Agent Readiness
Maho Storefront is built to be read and transacted on by AI agents, not just by humans and search-engine crawlers. The storefront publishes a set of well-known endpoints, a curated reading list, and structured signals so that any agent — Claude, ChatGPT, Perplexity, custom RAG pipelines, MCP-aware clients — can discover what the site offers and consume it efficiently.

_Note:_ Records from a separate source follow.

Lemma context_window_defined (text_chunks : list string) (top : nat)
    (context_size : Z) :
  context_window text_chunks top context_size
  = Ok (map (fun i => nth (Z.to_nat i) text_chunks ""%string)
            (interval (Z.max 0 (Z.of_nat top - context_size))
                      (Z.min (Z.of_nat (List.length text_chunks) - 1)
                             (Z.of_nat top + context_size)))).
Proof.
  unfold context_window. rewrite range2_interval.
  replace (Z.min (Z.of_nat (List.length text_chunks))
             (Z.of_nat top + context_size + 1) - 1)%Z
    with (Z.min (Z.of_nat (List.length text_chunks) - 1)
            (Z.of_nat top + context_size))%Z by lia.
  apply mapM_total. intros i Hi. apply getitem_in_range.
  apply interval_bounds in Hi. lia.
Qed.

(** X8.  Errors of the context-enriched search, whatever the chunks, [k]
    and the context size, with a [list.sort] that rearranges its list:
    without embeddings it raises [IndexError] (the ranking has no first
    element); with an embedding whose dimension differs from the query's
    it raises [ValueError]; with at least one embedding, all of the
    query's dimension, it returns, also when the number of chunks is not
    the number of embeddings. *)
Theorem context_enriched_search_errors {E : Embedder} {S : ListSort}
    (query : string) (text_chunks : list string)
    (embeddings : list (list float)) (k context_size : Z) :
  Py.permutes S ->
  (embeddings = [] ->
   context_enriched_search query text_chunks embeddings k context_size
   = Raise IndexError) /\
  (Exists (fun e => List.length e <> List.length (get_embedding query)) embeddings ->
   context_enriched_search query text_chunks embeddings k context_size
   = Raise ValueError) /\
  (embeddings <> [] ->
   Forall (fun e => List.length e = List.length (get_embedding query)) embeddings ->
   exists chunks : list string,
     context_enriched_search query text_chunks embeddings k context_size
     = Ok chunks).
Proof.
  intros Hperm. split; [|split].
  - intros ->. unfold context_enriched_search. simpl mapM. cbn [bind].
    rewrite (sorted_scores_empty Hperm). reflexivity.
  - intros H. unfold context_enriched_search.
    rewrite (similarity_scores_mismatch (get_embedding query) embeddings H).
    reflexivity.
  - intros Hne Hdim. rewrite context_enriched_search_decomposed.
    destruct (best_match_defined query embeddings Hperm Hne Hdim) as [top [Ht _]].
    rewrite Ht. cbn [bind]. rewrite context_window_defined.
    eexists. reflexivity.
Qed.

This section documents every piece of that surface.
Goals
| Goal | How we deliver it |
|---|---|
| Discoverability — agents can find our APIs without scraping HTML | /.well-known/api-catalog (RFC 9727), Link: rel="api-catalog" header on every response, /llms.txt curated reading list |
| Cheap reads — agents pay fewer tokens to understand a page | Accept: text/markdown content negotiation and /index.md / .md URL suffixes — clean markdown instead of full HTML/JS |
| Crawl efficiency — agents (and search engines) skip unchanged pages | Storefront-generated /sitemap.xml with <lastmod> populated from each entity's updatedAt |
| Permission clarity — agents know what they may do with our content | /robots.txt carries Content Signals (search=yes, ai-input=yes, ai-train=no) plus explicit per-bot rules |
| Auth discovery — agents can authenticate without out-of-band setup | /.well-known/oauth-authorization-server (RFC 8414) maps to Maho's /api/auth/* |
| Transaction — agents can search, cart, and check out without scraping | /.well-known/mcp/server-card.json advertises the planned MCP tool inventory. The MCP server itself ships as a sibling Worker (in progress). |
Content posture
We publish content signals that match a public commerce storefront:
Content-Signal: search=yes, ai-input=yes, ai-train=no| Signal | Value | Why |
|---|---|---|
search | yes | Search engines should index us — this is a commerce site, we want to be found |
ai-input | yes | Agents may use our content at inference time (RAG, shopping agents, answer engines). This is how customers will increasingly buy. |
ai-train | no | We don't want our product copy used to train models. Explicit Disallow for CCBot and meta-externalagent reinforces this. |
The ai-input=yes posture is intentional. The default Cloudflare managed robots.txt blocks every AI bot — that's the wrong choice for an open commerce store where agent-driven shopping is a growth channel. See Cloudflare's agent-readiness blog post for the broader context.
What ships today
All six storefronts (demo, demo2, demo3, cafe, staging, pickle) serve the full surface:
| Endpoint | Status | Source |
|---|---|---|
/llms.txt | ✅ live | src/agents/llms-txt.ts |
/robots.txt | ✅ live (storefront-owned) | src/agents/robots-txt.ts |
/sitemap.xml | ✅ live (storefront-owned, with <lastmod>) | src/agents/sitemap.ts |
| Markdown content negotiation | ✅ live | src/agents/markdown.ts |
/.well-known/api-catalog | ✅ live | src/agents/api-catalog.ts |
/.well-known/oauth-authorization-server | ✅ live | src/agents/oauth-discovery.ts |
/.well-known/mcp/server-card.json | ✅ live (status: "planned") | src/agents/mcp-server-card.ts |
/mcp | 🚧 stub (503 + structured "coming soon") | src/agents/mcp-server-card.ts |
| MCP server itself (sibling Worker) | 🚧 in progress | — |
The Link header on every response advertises the catalog:
Link: </.well-known/api-catalog>; rel="api-catalog"Next pieces
The big remaining track is the real MCP server — a sibling Cloudflare Worker (maho-storefront-mcp) that handles the streaming JSON-RPC traffic separately from the HTML render path. Phase 1 (read tools), Phase 2 (cart writes), Phase 3 (checkout) — see MCP server for the planned tool inventory and the design doc at proposals/agent-readiness-next.md for the full architecture rationale.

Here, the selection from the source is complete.